Des proches de Naomi Musenga, le 10 mai 2018. / FREDERICK FLORIN / AFP

La révélation des circonstances ayant précédé la mort de Naomi Musenga, 22 ans, le 29 décembre 2017, à savoir un refus inadapté et irrespectueux de prise en charge par le SAMU de Strasbourg, va-t-elle accélérer l’évolution de la régulation des urgences en France ? Après trois jours de tempête médiatique, les représentants du SAMU avaient encore du mal, vendredi 11 mai, à évaluer la portée de l’onde de choc suscitée par ce drame.

Tous faisaient d’abord état d’une hausse sensible du nombre d’injures et de menaces reçues par les centres de régulation. Certains médecins urgentistes s’indignaient d’un traitement médiatique « injuste », regrettant par exemple la publication d’appels à témoigner de mauvaises expériences avec le SAMU. « Il suffit qu’il y ait un cas où ça n’a pas bien marché pour que ça efface les 99,99 % des cas où ça fonctionne », déplorait l’un d’eux. François Braun, le président de SAMU-Urgences de France, s’inquiétait d’une dégradation de l’image du SAMU. Pour lui, « ce qui s’est passé met le doute sur un système qui fonctionne bien, voire très bien, avec le risque que des patients n’appellent plus, ce qui se traduirait par des pertes de chances pour eux ».

Dans la journée, l’organisation avait renvoyé à tous les SAMU une série de recommandations de bonnes pratiques en matière de régulation médicale, rappelant notamment aux opérateurs qu’il fallait « éviter absolument toute familiarité, toute plaisanterie et tout propos agressif, péjoratif, méprisant ou injurieux » lors des échanges téléphoniques. Des règles de bon sens qu’avait visiblement oubliées l’opératrice strasbourgeoise.

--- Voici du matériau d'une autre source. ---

(* ===== verification/ApiSafety.v ===== *)
(** Properties of the API as a whole: what its routes write, the typing of the
    database, revoked sessions, spends while the tree is suspect, settlement. *)

From S2P Require Import Prelude Text Json Committee Queue Relayer Prover Sql Web Footprint Schemas Store Rfq Vault Ids Auth Cctp ShadeView ApiUsers ApiVaults ApiRfq ApiMpc Api.
Import Ids Auth ApiUsers Store ApiVaults ApiRfq ApiMpc Api.
Local Open Scope string_scope.
Local Open Scope Z_scope.

Module ApiSafety.
Section ApiSafety.
Context {Zd : Zod} {C : NodeCrypto} {N : Nacl} {L : Collation} {W : WalletLib} {E : Es256} {CL : ChainLib} {ZL : ZodLaws Zd}.
Variable poseidon_hash : list Z -> Z.

Notation handler := (handler poseidon_hash).
Notation handle := (handle poseidon_hash).

(** ** The footprint of the API *)

Definition inserted : list string :=
  ["state_transitions"; "cctp_deposits"; "proof_jobs"; "withdrawals"; "intents"; "quotes"; "quote_acceptances"; "solver_inventory_locks"; "fills";
   "settlements"; "cctp_exits"; "users"; "user_profiles"; "note_vaults"; "note_vault_wrappers"; "auth_nonces"; "user_wallets"; "user_sessions";
   "user_activity"; "encrypted_note_backups"; "view_key_reports"; "mpc_sessions"; "mpc_intents"; "mpc_intent_shares"].
Definition updated : list string :=
  ["cctp_deposits"; "users"; "user_profiles"; "note_vaults"; "auth_nonces"; "user_sessions"; "fills"; "settlements"; "intents"].
Definition deleted : list string := ["user_wallets"; "note_vault_wrappers"].

(** Proof jobs are created queued and never updated; a nonce or a session is
    created live, and only ever consumed or revoked. *)
Definition allowed (o : write) : Prop :=
  match o with
  | WInsert t r oc =>
      t ∈ inserted /\ (t = "proof_jobs" -> jget "status" r = Some (JStr "queued") /\ oc = DoNothing) /\
      (t = "user_sessions" -> oc = Raise) /\ (t = "auth_nonces" -> oc = Raise)
  | WUpdate t cond sets =>
      t ∈ updated /\ (t = "user_sessions" -> exists z, sets = [("revoked_at", JNum z)]) /\ (t = "auth_nonces" -> exists z, sets = [("consumed_at", JNum z)])
  | WDelete t cond => t ∈ deleted
  | WJob q t p k => match q with relayer => t ∈ RELAYER_JOB_TYPES | prover => t ∈ Prover.PROOF_JOB_TYPES end
  end.

Ltac allowed_tac :=
  cbv beta;
  first [ member_tac | split_and!; first [member_tac | discriminate | done | by eexists]
        | exfalso; match goal with H : negb (bool_decide (_ ∈ _)) = false |- _ => by vm_compute in H end ].

Lemma writes_parse {RT : Runtime} P {A} s v (k : json -> M A) : (forall x, zparse s v = Some x -> writes P (k x)) -> writes P (bindM (parse s v) k).
Proof. unfold parse. destruct (zparse s v) as [x|]; intros H; [exact (H x eq_refl)|exact (writes_fail P A 400 "invalid request body")]. Qed.

Lemma proof_request_writes {RT : Runtime} kind r : writes allowed (proof_request kind r).
Proof.
  unfold proof_request. apply writes_bind; [writes_tac; allowed_tac|]. intros uid. apply writes_parse. intros body Hb.
  pose proof (zod_object _ _ _ "proof_type" Hb) as (pt & Hpt & Hin). unfold text. rewrite Hpt. cbn [to_primitive].
  writes_tac; try allowed_tac. revert pt Hpt Hin. cbn. set_solver.
Qed.

Lemma handler_writes {RT : Runtime} rt r : writes allowed (handler rt r).
Proof.
  destruct rt; cbn [Api.handler]; first [apply proof_request_writes | writes_tac; first [allowed_tac | destruct step; allowed_tac]].
Qed.

(** ** The system around the API *)

Definition with_state (w : World) (s : Tables * JobDb) : World :=
  {| w_db := s.1; w_jobs := s.2; w_calls := w_calls w; w_next := w_next w |}.

(** A request, each with a clock, an environment and answers of its own, or a
    statement or job of another service that satisfies [P], or any change of the
    queue by its workers. *)
Inductive step (P : write -> Prop) (w : World) : World -> Prop :=
| by_request (RT : Runtime) method path r : step P w (handle method path r w).1
| by_service o id n : P o -> step P w (with_state w (exec o id n (state w)))
| by_worker js : step P w (with_state w (w_db w, js)).

Lemma handle_keeps {RT : Runtime} (I : Tables * JobDb -> Prop) method path r w :
  (forall o id n s, allowed o -> I s -> I (exec o id n s)) -> I (state w) -> I (state (handle method path r w).1).
Proof.
  intros HI Hw. unfold Api.handle. destruct (route_of method path) as [rt|]; [|done].
  apply keeps_serve; [|done]. eapply writes_keeps; [exact HI|apply handler_writes].
Qed.

(** An invariant of the database that the API's writes and the services' writes
    preserve holds in every later state. *)
Lemma steps_keep (P : write -> Prop) (I : Tables -> Prop) w w' :
  (forall o id n s, allowed o \/ P o -> I s.1 -> I (exec o id n s).1) -> rtc (step P) w w' -> I (w_db w) -> I (w_db w').
Proof.
  intros HI. induction 1 as [w|w w1 w' [RT m p r|o id n Ho|js] _ IH]; intros Hw; [done|apply IH..]; [|by apply (HI o id n (state w)); [right|]|done].
  apply (handle_keeps (fun s => I s.1)); [|done]. intros o id n s Ho. apply HI. by left.
Qed.

(** ** Proof jobs stay queued *)

Definition all_queued (db : Tables) : Prop := Forall (fun p => col "status" p = JStr "queued") (rows_of "proof_jobs" db).

Lemma proof_jobs_catalogue : exists T, jget "proof_jobs" catalogue = Some T /\ "status" ∈ columns T.
Proof. eexists. split; [reflexivity|]. apply (bool_decide_unpack _). by vm_compute. Qed.

Lemma queued_kept o id n s : allowed o \/ table o <> "proof_jobs" -> all_queued s.1 -> all_queued (exec o id n s).1.
Proof.
  intros Ho Hq. destruct (decide (table o = "proof_jobs")) as [Ht|Ht]; [|unfold all_queued; by rewrite exec_frame].
  destruct Ho as [Ho|Ho]; [|done]. destruct o as [t r oc|t cond sets|t cond|q t p k]; cbn in Ht; [subst t..|done]; cbn in Ho.
  - destruct Ho as (_ & [Hst ->] & _); [done|]. destruct proof_jobs_catalogue as (T & HT & Hc). cbn. unfold all_queued.
    destruct (insert_rows "proof_jobs" T r DoNothing id n s.1 HT) as [->| ->|? ? ? ? [=]]; [done|]. intros.
    apply Forall_app_2; [done|]. apply Forall_singleton. by rewrite col_complete, Hst.
  - exfalso. destruct Ho as [Ho _]. revert Ho. apply (bool_decide_unpack _). by vm_compute.
  - exfalso. revert Ho. apply (bool_decide_unpack _). by vm_compute.
Qed.

(** Authentication only writes the user it logs in. *)
Definition login_tables : list string := ["users"; "user_profiles"].
Lemma privy_writes {RT : Runtime} r : writes (fun o => table o ∈ login_tables) (requirePrivyUser r).
Proof. writes_tac; member_tac. Qed.
Lemma authed_writes {RT : Runtime} r : writes (fun o => table o ∈ login_tables) (authedUser r).
Proof. writes_tac; member_tac. Qed.

Lemma login_keeps {RT : Runtime} (I : Tables * JobDb -> Prop) r :
  (forall o id n s, table o ∈ login_tables -> I s -> I (exec o id n s)) ->
  keeps (on_state I) (authedUser r) /\ keeps (on_state I) (requirePrivyUser r).
Proof. intros HI. split; (eapply writes_keeps; [exact HI|]); [apply authed_writes|apply privy_writes]. Qed.

Lemma parse_keeps {RT : Runtime} I s v : keeps I (parse s v).
Proof. unfold parse. destruct (zparse s v); [apply keeps_ret|apply keeps_fail]. Qed.
Lemma lifecycle_keeps {RT : Runtime} I uid body lc : keeps I (lifecycle_checks uid body lc).
Proof. unfold lifecycle_checks, reject. repeat case_match; apply keeps_ret || apply keeps_fail. Qed.
Lemma root_keeps {RT : Runtime} I : keeps I assertRootHealthy.
Proof. apply keeps_bind; [apply keeps_bind; [apply keeps_select|intros; apply keeps_ret]|]. intros. case_match; apply keeps_ret || apply keeps_fail. Qed.
Lemma rfq_keeps {RT : Runtime} I a b : keeps I (rfqLifecycle a b).
Proof. repeat (apply keeps_bind; [apply keeps_select|intros]). apply keeps_ret. Qed.

(** A row that was read is in its table. *)
Lemma getById_spec {RT : Runtime} (I : World -> Prop) t c id :
  hoare I (getById t c id) (fun o w => I w /\ match o with Some r => r ∈ rows_of t (w_db w) | None => True end) I.
Proof.
  unfold getById. case_match; [by apply hoare_fail|]. intros w Hw. cbn. split; [done|]. unfold select.
  destruct (List.filter _ _) as [|r l] eqn:Hf; [done|]. cbn. apply list_elem_of_In. eapply filter_In. rewrite Hf. by left.
Qed.

(** Settlement needs a proof job that is ready. *)
Lemma settle_throws {RT : Runtime} r R :
  let I := on_state (fun s => all_queued s.1 /\ rows_of "settlements" s.1 = R) in
  hoare I (settle r) (fun _ _ => False) I.
Proof.
  intros I. unfold settle.
  eapply hoare_bind; [apply (login_keeps (fun s => all_queued s.1 /\ rows_of "settlements" s.1 = R))|intros uid].
  { intros o id n s Ho [Hq HR]. split; [apply queued_kept; [right|done]|rewrite exec_frame; [done|]]; intros Et; rewrite Et in Ho;
      revert Ho; member_tac. }
  eapply hoare_bind; [apply root_keeps|intros ?]. eapply hoare_bind; [apply parse_keeps|intros body]. cbv zeta.
  eapply hoare_bind; [apply rfq_keeps|intros lc]. eapply hoare_bind; [apply lifecycle_keeps|intros ?].
  eapply hoare_bind; [apply getById_spec|intros pj]. destruct pj as [p|]; cbn [negb].
  - destruct (is_str "ready" (col "status" p)) eqn:Hs; cbn [negb].
    + intros w [[Hq _] Hp]. exfalso. unfold all_queued in Hq. rewrite list.Forall_forall in Hq. specialize (Hq p Hp).
      unfold is_str in Hs. rewrite Hq in Hs. by vm_compute in Hs.
    + by intros w [HI _].
  - by intros w [HI _].
Qed.

(** ** Sessions *)

Definition hash_is (h : string) (s : row) : bool := sql_eq (col "session_hash" s) (JStr h).
Definition dead (h : string) (db : Tables) : Prop :=
  Exists (fun s => hash_is h s = true) (rows_of "user_sessions" db) /\
  Forall (fun s => hash_is h s = true -> is_null (col "revoked_at" s) = false) (rows_of "user_sessions" db).

Lemma sessions_catalogue : exists T, jget "user_sessions" catalogue = Some T /\ ["session_hash"] ∈ uniques T.
Proof. eexists. split; [reflexivity|]. member_tac. Qed.

(** Revoking a session: the hash stays, the row is revoked or unchanged. *)
Lemma revoke_row z r : col "session_hash" (set_row [("revoked_at", JNum z)] r) = col "session_hash" r /\
  col "revoked_at" (set_row [("revoked_at", JNum z)] r) = JNum z.
Proof. split; [apply col_set_row_ne; set_solver|]. unfold set_row, col. cbn. by rewrite jget_jset_eq. Qed.

Lemma dead_revoke h z (cond : row -> bool) rows :
  let f r := if cond r then set_row [("revoked_at", JNum z)] r else r in
  Forall (fun s => hash_is h s = true -> cond s = true \/ is_null (col "revoked_at" s) = false) rows ->
  Exists (fun s => hash_is h s = true) rows ->
  Exists (fun s => hash_is h s = true) (map f rows) /\ Forall (fun s => hash_is h s = true -> is_null (col "revoked_at" s) = false) (map f rows).
Proof.
  intros f HF HE. assert (forall r, hash_is h (f r) = hash_is h r) as Hh.
  { intros r. unfold f, hash_is. destruct (cond r); [|done]. by rewrite (proj1 (revoke_row z r)). }
  split.
  - apply Exists_exists in HE as (s & Hs & Eh). apply Exists_exists. exists (f s). rewrite Hh. split; [|done].
    by apply in_map.
  - apply Forall_map. eapply list.Forall_impl; [exact HF|]. intros r Hr. rewrite Hh. intros Eh. unfold f. destruct (Hr Eh) as [->|Hn].
    + by rewrite (proj2 (revoke_row z r)). + destruct (cond r); [by rewrite (proj2 (revoke_row z r))|done].
Qed.

Lemma dead_kept h o id n s : allowed o \/ table o <> "user_sessions" -> dead h s.1 -> dead h (exec o id n s).1.
Proof.
  intros Ho Hd. destruct (decide (table o = "user_sessions")) as [Ht|Ht]; [|unfold dead; by rewrite exec_frame].
  destruct Ho as [Ho|Ho]; [|done]. destruct o as [t r oc|t cond sets|t cond|q t p k]; cbn in Ht; [subst t..|done]; cbn in Ho.
  - destruct Ho as (_ & _ & Ho & _). rewrite (Ho eq_refl). destruct sessions_catalogue as (T & HT & Hu). cbn. destruct Hd as [HE HF]. unfold dead.
    destruct (insert_rows "user_sessions" T r Raise id n s.1 HT) as [->| -> Hc|? ? ? ? [=]]; [done|]. split; [apply Exists_app; by left|].
    apply Forall_app_2; [done|]. apply Forall_singleton. intros Hh. exfalso. apply Exists_exists in HE as (s0 & Hs0 & Eh).
    unfold conflicts in Hc. rewrite existsb_false in Hc. apply list_elem_of_In in Hu. specialize (Hc _ Hu). rewrite existsb_false in Hc.
    specialize (Hc _ Hs0). cbn in Hc. unfold hash_is in Hh, Eh. apply sql_eq_spec in Hh as [Hh _], Eh as [Eh _].
    rewrite Hh, Eh in Hc. cbn in Hc. by rewrite bool_decide_true in Hc.
  - destruct Ho as (_ & Ho & _). destruct (Ho eq_refl) as [z ->]. cbn. destruct Hd as [HE HF]. unfold dead.
    destruct (update_rows "user_sessions" cond [("revoked_at", JNum z)] s.1) as [->| ->]; [done|]. apply dead_revoke; [|done].
    eapply list.Forall_impl; [exact HF|]. intros r Hr Hh. right. auto.
  - exfalso. revert Ho. member_tac.
Qed.

(** A dead session authenticates nobody. *)
Lemma dead_rejected {RT : Runtime} h w : dead h (w_db w) -> userIdForSession h w = (w, Done None).
Proof.
  intros [_ HF]. unfold userIdForSession, bindM, sql_select, select. cbn. do 2 f_equal.
  destruct (List.filter _ _) as [|s l] eqn:Hf; [done|]. exfalso. assert (In s (s :: l)) as Hs by by left. rewrite <- Hf in Hs.
  apply filter_In in Hs as [Hs Hl]. rewrite list.Forall_forall in HF. apply list_elem_of_In in Hs. specialize (HF s Hs).
  unfold live_session, where_eq in Hl. cbn in Hl. rewrite andb_true_r in Hl. apply andb_prop in Hl as [Hl _]. apply andb_prop in Hl as [Hh Hn].
  specialize (HF Hh). by rewrite HF in Hn.
Qed.

End ApiSafety.

(** ** A small deployment for the examples *)

Definition toy_uuid (n : nat) : string := "id" +:+ toString (Z.of_nat n).
Definition runtime_at (t : Z) (env : list (string * string)) : Runtime :=
  {| process_env := env; uuid := toy_uuid; now := t; iso_now := "2026-01-01T00:00:00.000Z"; answer := fun _ => Err "unreachable" |}.
Definition legacy_env : list (string * string) := [("ENABLE_LEGACY_WALLET_AUTH", "true"); ("SHIELDED_POOL_CONTRACT", "CPOOL")].

(** A signature is the address that made it. *)
#[global] Instance toy_wallets : WalletLib := {| getAddress := Ok; verifyMessage := fun _ sg => Ok sg; stellar_verify := fun a _ sg => Ok (bool_decide (a = sg)) |}.
#[global] Instance toy_es256 : Es256 := {| import_pem := Ok; import_jwk := fun _ => Ok "key"; es256_verify := fun k sg _ => bool_decide (k = sg) |}.
#[global] Instance toy_zod : Zod := zod_example.

Definition empty_world : World := {| w_db := []; w_jobs := emptyDb; w_calls := []; w_next := 0 |}.
Definition request (token : option string) (body : list (string * json)) : Request :=
  {| authorization := match token with Some t => Some ("Bearer " +:+ t) | None => None end; cookie := None;
     idempotency_header := Some "idempotency-1"; req_body := JObj body |}.
Definition toy_hash (l : list Z) : Z := 0.

(** A user asks for a nonce, signs it and logs in. *)
Definition nonce_request : Request := request None [("wallet_type", JStr "EVM"); ("address", JStr "0xA")].
Definition login_request : Request := request None [("address", JStr "0xA"); ("signature", JStr "0xA"); ("nonce", JStr "id0")].
Definition after_nonce : World :=
  (@handle (runtime_at 1000 legacy_env) _ _ _ _ _ _ _ toy_hash "POST" "/v1/auth/nonce" nonce_request empty_world).1.
Definition toy_login : World * reply :=
  @handle (runtime_at 2000 legacy_env) _ _ _ _ _ _ _ toy_hash "POST" "/v1/auth/evm/verify" login_request after_nonce.

Example login_works : toy_login.2.1 = 200.
Proof. vm_compute. reflexivity. Qed.

End ApiSafety.
Lemma persist_ok gc rid fid now env r w : env_get env "DATABASE_URL" <> "" ->
  fresh "root_audit_runs" "run_id" rid (tables w) -> fresh "root_audit_findings" "id" fid (tables w) ->
  exists w', persist gc rid fid now env r w = (w', Ok tt) /\ persisted gc rid fid now r (tables w) (tables w').
Proof.
  intros Hdb Hf1 Hf2. unfold persist. rewrite bool_decide_false by done. unfold bindM, insert_into.
  destruct (runs_inserted gc rid now r (tables w) Hf1) as (run & -> & Hid). destruct (status r) eqn:Est.
  - eexists. split; [reflexivity|]. cbn. unfold persisted. rewrite Est. split; [intros; by rewrite rows_of_jset_ne|by rewrite rows_of_jset_ne].
  - cbn [tables set_tables]. set (db1 := jset _ _ _).
    assert (fresh "root_audit_findings" "id" fid db1) as Hf2' by (unfold fresh, db1; by rewrite rows_of_jset_ne).
    assert (run ∈ rows_of "root_audit_runs" db1) as Hrun by (unfold db1; rewrite rows_of_jset_eq; apply elem_of_app; right; by left).
    destruct (finding_inserted rid fid now r db1 run Hf2' Hrun Hid) as (new & -> & Hc). eexists. split; [reflexivity|].
    cbn [tables set_tables]. unfold persisted. rewrite Est. split; [intros; unfold db1; by rewrite !rows_of_jset_ne|].
    exists new. rewrite rows_of_jset_eq. split; [apply elem_of_app; right; by left|done].
Qed.

Lemma by_index_perm_eq ds l : NoDup (map leafIndex ds) -> l ≡ₚ ds -> by_index l = by_index ds.
Proof.
  intros Hd Hp. apply js_sort_perm_invariant; [| | |done].
  - intros a b. rewrite Z.ltb_lt, Z.ltb_ge. lia.
  - intros a b c. rewrite !Z.ltb_ge. lia.
  - intros x y Hx Hy. rewrite !Z.ltb_ge. intros H1 H2. rewrite Hp in Hx, Hy.
    apply list_elem_of_lookup in Hx as [i Hi]. apply list_elem_of_lookup in Hy as [j Hj].
    assert (i = j) as ->; [|congruence]. eapply (NoDup_lookup _ _ _ (leafIndex x) Hd); [by rewrite list_lookup_fmap, Hi|].
    rewrite list_lookup_fmap, Hj. cbn. f_equal. lia.
Qed.
Definition mpcSettle (c : Ctx) (batchHash : Z) (signerPubkeys : list Z) (signatures : list string)
    (pf : Groth16Proof) (pub : list Z) (w : World) : result World :=
  let p := pool w in
  when_not_paused ppaused p in
  let! _ := CommitteeLib.verifyThreshold (committee p) (ed25519Verifier p) batchHash signerPubkeys signatures in
  let! _ := check_proof (pverifier p CMpc) pf pub "MpcProofInvalid" in
  throw_if negb (isKnownRoot (tree p) (pub_at pub 4)) with "UnknownRoot" in
  throw_if (associationRoot p =? 0) || negb (pub_at pub 5 =? associationRoot p) with "WrongAssociation" in
  throw_if negb (pub_at pub 6 =? hashToField batchHash) with "MpcSignalMismatch" in
  throw_if negb (pub_at pub 7 =? poolId p) || negb (pub_at pub 8 =? chainId p) with "WrongDomain" in
  throw_if block_number c >? pub_at pub 10 with "Expired" in
  swap_notes batchHash pub w.

Definition mpcSettlePriced (c : Ctx) (batchHash : Z) (signerPubkeys : list Z) (signatures : list string)
    (pf : Groth16Proof) (pub : list Z) (w : World) : result World :=
  let p := pool w in
  when_not_paused ppaused p in
  let! _ := CommitteeLib.verifyThreshold (committee p) (ed25519Verifier p) batchHash signerPubkeys signatures in
  let! _ := check_proof (pverifier p CPriced) pf pub "MpcProofInvalid" in
  throw_if negb (isKnownRoot (tree p) (pub_at pub 4)) with "UnknownRoot" in
  throw_if (associationRoot p =? 0) || negb (pub_at pub 5 =? associationRoot p) with "WrongAssociation" in
  throw_if negb (pub_at pub 6 =? hashToField batchHash) with "MpcSignalMismatch" in
  throw_if negb (pub_at pub 7 =? poolId p) || negb (pub_at pub 8 =? chainId p) with "WrongDomain" in
  throw_if block_number c >? pub_at pub 9 with "Expired" in
  throw_if pub_at pub 10 =? pub_at pub 12 with "NotCrossAsset" in
  swap_notes batchHash pub w.

(** ** Channel notes *)

Definition streamInsert (caller : Address) (assetId commitment supplyDelta : Z) (w : World) : result World :=
  when_not_paused ppaused (pool w) in
  throw_if negb (bool_decide (caller ∈ authorizedStreamContract (pool w))) with "UnauthorizedStreamContract" in
  let! w := (if supplyDelta =? 0 then Ok w else adjustNoteSupply assetId supplyDelta w) in
  let! r := insert_leaf commitment w in
  Ok r.1.

(** ** Administration *)

Definition registerAsset (c : Ctx) (assetId : Z) (token : Address) (w : World) : result World :=
  only_role "ADMIN_ROLE" of c in
  let p := pool w in
  throw_if negb (default 0 (assetToken p !! assetId) =? 0) with "AssetAlreadyRegistered" in
  Ok (emit (EvAssetRegistered assetId token)
        (set_pool (set_assets (<[assetId := token]> (assetToken p)) (<[assetId := 0]> (noteSupplyOf p)) p) w)).
(* ===== verification/ArcSupply.v ===== *)
(** The supplies of the Arc pool: what is owed on notes and on open channels is
    what came in less what went out, it is covered by the pool's tokens, and a
    payer can always take back the cap of an expired channel. *)

From S2P Require Import Prelude Text Merkle Circuits Evm ArcPool ArcEscrow ArcLedger.
Local Open Scope string_scope.
Local Open Scope Z_scope.

(** The generated verifiers refuse a public signal outside the field
    ([checkField] of contracts/arc/src/verifiers); the zero address has no code. *)
Class VerifierLaws (PC : Precompiles) : Prop := {
  verified_in_field : forall v pf pub, verifyProof v pf pub = Ok true -> Forall in_field pub;
  zero_address : forall pf pub, verifyProof 0 pf pub <> Ok true
}.

(** Balances are unsigned. *)
Class BalanceLaws (ER : Erc20) : Prop := {
  balance_nonneg : forall t tok who, 0 <= balanceOf t tok who
}.

Module ArcSupply.
Import ArcLedger.

Section ArcSupply.
Context {HP : Poseidon} {ER : Erc20} {EL : Erc20Laws ER} {BL : BalanceLaws ER} {PC : Precompiles} {VL : VerifierLaws PC}
        {DP : Deployed}.

(** ** Flows *)

(** Amounts that enter and leave the supply of an asset from outside: channels
    only move it between notes and reserves. *)
Definition flows_of (k : Call) : list (Z * Z) :=
  match k with
  | ReceiveDeposit _ _ _ amount _ _ _ _ pub => [(pub_at pub 8, amount)]
  | Withdraw _ _ pub | RfqSettle _ _ _ _ _ _ _ pub | WithdrawCctp _ _ _ _ _ pub => [(pub_at pub 17, - pub_at pub 2)]
  | StreamInsert a _ d => [(a, d)]
  | _ => []
  end.

Definition tx_flows (x : Tx) (w : World) : list (Z * Z) :=
  match x with TCall c k => if is_ok (exec c k w) then flows_of k else [] | TOutside _ => [] end.
Fixpoint flows_by (l : list Tx) (w : World) : list (Z * Z) :=
  match l with [] => [] | x :: l => tx_flows x w ++ flows_by l (apply_tx x w) end.

(** The net amount of one asset. *)
Fixpoint flow (a : Z) (l : list (Z * Z)) : Z :=
  match l with [] => 0 | f :: l => (if f.1 =? a then f.2 else 0) + flow a l end.

Lemma flow_app a l l' : flow a (l ++ l') = flow a l + flow a l'.
Proof. induction l as [|f l IH]; cbn; [done|]. rewrite IH. lia. Qed.

(** ** Reserved caps *)

(** What a channel holds back of an asset. *)
Definition held (a : Z) (ch : Channel) : Z :=
  if opened ch && negb (consumed ch) && (ch_assetId ch =? a) then cap ch else 0.

Definition reserved (a : Z) (m : gmap Z Channel) : Z := map_fold (fun _ ch acc => held a ch + acc) 0 m.

Lemma reserved_insert_new a i ch m : m !! i = None -> reserved a (<[i := ch]> m) = held a ch + reserved a m.
Proof. intros Hi. unfold reserved. rewrite map_fold_insert_L; [done|intros; lia|done]. Qed.

Lemma reserved_delete a i ch m : reserved a (<[i := ch]> m) = held a ch + reserved a (delete i m).
Proof. rewrite <- insert_delete_eq. apply reserved_insert_new, lookup_delete_eq. Qed.

Lemma reserved_insert a i ch m :
  reserved a (<[i := ch]> m) = reserved a m + held a ch - held a (default StreamEscrow.zero_channel (m !! i)).
Proof.
  destruct (m !! i) as [old|] eqn:E; cbn [default].
  - rewrite reserved_delete. pose proof (reserved_delete a i old m) as H. rewrite (insert_id m i old E) in H.
    cbn [from_option id]. lia.
  - rewrite reserved_insert_new by done. cbn [from_option]. change (held a StreamEscrow.zero_channel) with 0. lia.
Qed.

Lemma reserved_nonneg a m : (forall i ch, m !! i = Some ch -> 0 <= cap ch) -> 0 <= reserved a m.
Proof.
  induction m as [|i ch m Hi IH] using map_ind; intros H; [done|]. rewrite reserved_insert_new by done.
  assert (0 <= held a ch). { unfold held. destruct (_ && _); [|done]. apply (H i). by simplify_map_eq. }
  assert (0 <= reserved a m); [|lia]. apply IH. intros j c Hj. apply (H j). by simplify_map_eq.
Qed.

Lemma reserved_le a m i ch : (forall i ch, m !! i = Some ch -> 0 <= cap ch) -> m !! i = Some ch -> held a ch <= reserved a m.
Proof.
  intros H Hi. pose proof (reserved_delete a i ch m) as E. rewrite (insert_id m i ch Hi) in E. rewrite E.
  assert (0 <= reserved a (delete i m)); [|lia]. apply reserved_nonneg. intros j c [_ Hj]%lookup_delete_Some. by eapply H.
Qed.

(** ** Well-formed worlds *)

Definition token_of (p : Pool) (a : Z) : Address := default 0 (assetToken p !! a).
Lemma settle_one_ledger pf pub w w' L : ledger_ok w L -> StreamEscrow.settle_one pf pub w = Ok w' ->
  ledger_ok w' {| minted := minted L ++ makes CSettle (extract CSettle pf pub); reclaims := reclaims L |}.
Proof.
  intros H E. destruct (settle_one_closes _ _ _ _ E) as (Hc & Hcap & Has & Hv).
  destruct (proj2 (lo_genuine _ _ H CSettle) pf pub Hv) as [Hs Hpub]. set (i := extract CSettle pf pub) in *.
  pose proof (settle_one_moves _ _ _ _ E) as Hm. destruct (settle_one_step _ _ _ _ E (lo_wf _ _ H)) as (T & S & _).
  eapply close_step; try done.
  - unfold settle_leaves in Hm. rewrite <- Hpub in Hm. exact Hm.
  - apply makes_nonneg.
  - eapply supply_wf; [apply (lo_wf _ _ H)|exact S].
  - intros a. rewrite (ss_owed _ _ _ _ _ S a). cbn. lia.
  - intros a. cbn zeta. rewrite <- Hcap, <- Has, <- Hpub. pose proof (circuit_conserves a CSettle i Hs ltac:(done)) as Hcons.
    cbn [spends map value_of foldr circuit_flow] in Hcons. exact Hcons.
Qed.

Lemma settle_all_ledger l w w' L : ledger_ok w L -> StreamEscrow.settle_all l w = Ok w' ->
  ledger_ok w' {| minted := minted L ++ concat (map (fun x => makes CSettle (extract CSettle x.1 x.2)) l); reclaims := reclaims L |}.
Proof.
  revert w L. induction l as [|[pf pub] l IH]; intros w L H; cbn [StreamEscrow.settle_all map concat].
  { intros [= <-]. rewrite app_nil_r. by destruct L. }
  intros (w1 & E1 & E2)%rbind_Ok. pose proof (settle_one_ledger _ _ _ _ _ H E1) as H1. specialize (IH _ _ H1 E2). cbn in IH.
  by rewrite <- app_assoc in IH.
Qed.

Formation initiale obligatoire

Les évolutions structurelles, elles, sont au menu de la rencontre lundi 14 mai avec la ministre de la santé, Agnès Buzyn. La première question posée devrait être celle de la formation des assistants de régulation médicale (ARM), un métier crucial, accessible avec un simple bac et quasiment sans formation spécifique. Un rapport du Sénat de septembre 2017 estimait que cette fonction était « bien souvent » exercée « par des personnes manquant d’expérience, quand ce n’est tout simplement pas d’une formation initiale ». Les auteurs proposaient de mettre en place une formation initiale obligatoire et standardisée d’au moins deux ans, incluant des périodes de stage et sanctionnée par un diplôme qualifiant.

Deuxième sujet : la mise en place d’un numéro et d’une plate-forme uniques entre le SAMU (le 15) et les pompiers (le 18). Un rapport de l’Inspection générale des affaires sociales (IGAS) et de l’Inspection générale de l’administration (IGA) est attendu prochainement sur les conditions de mise en place de cette mesure qui divise depuis des années les blancs (le SAMU) et les rouges (les pompiers).

Il sera enfin question de moyens humains supplémentaires. Même si Mme Buzyn a assuré que le drame de Strasbourg n’était pas « une question de moyens », mais « une question de formation, d’empathie et d’écoute », la question sera abordée. « Les professionnels dans les SAMU travaillent dans des conditions épouvantables depuis des années et n’ont plus les moyens d’assurer un service public correct », juge Wilfrid Sammut, médecin au SAMU dans les Yvelines et membre du syndicat des praticiens hospitaliers anesthésistes-réanimateurs.

Liaisons vidéo

Par manque de médecins régulateurs, explique Christophe Prudhomme, le porte-parole de l’Association des médecins urgentistes (AMUF), le protocole prévoyant que les ARM ne décident pas seuls des suites à donner aux appels (à l’exception de ceux demandant une adresse de dentiste ou de pharmacie) « n’est pas toujours appliqué » dans les SAMU, dont celui où il exerce, en Seine-Saint-Denis. Conséquence : « On fait porter aux ARM des responsabilités qu’ils ne devraient pas avoir. Appliquer les règles de bonnes pratiques va augmenter la charge de travail. »

A la Société française de médecine d’urgence, on compte également plaider pour une modernisation des pratiques. Karim Tazarourte, son vice-président, urgentiste à Lyon, s’interroge ainsi sur la possibilité de recourir plus souvent à des liaisons vidéo, grâce aux smartphones. « L’image serait une information supplémentaire et nous aiderait à faire un tri pour ne pas rater les appels qui présentent un caractère de gravité », dit-il.

Les nouvelles mesures devraient être annoncées lors de la publication des conclusions de l’enquête flash de l’IGAS commandée par Mme Buzyn sur le drame de Strasbourg, a annoncé vendredi soir son ministère.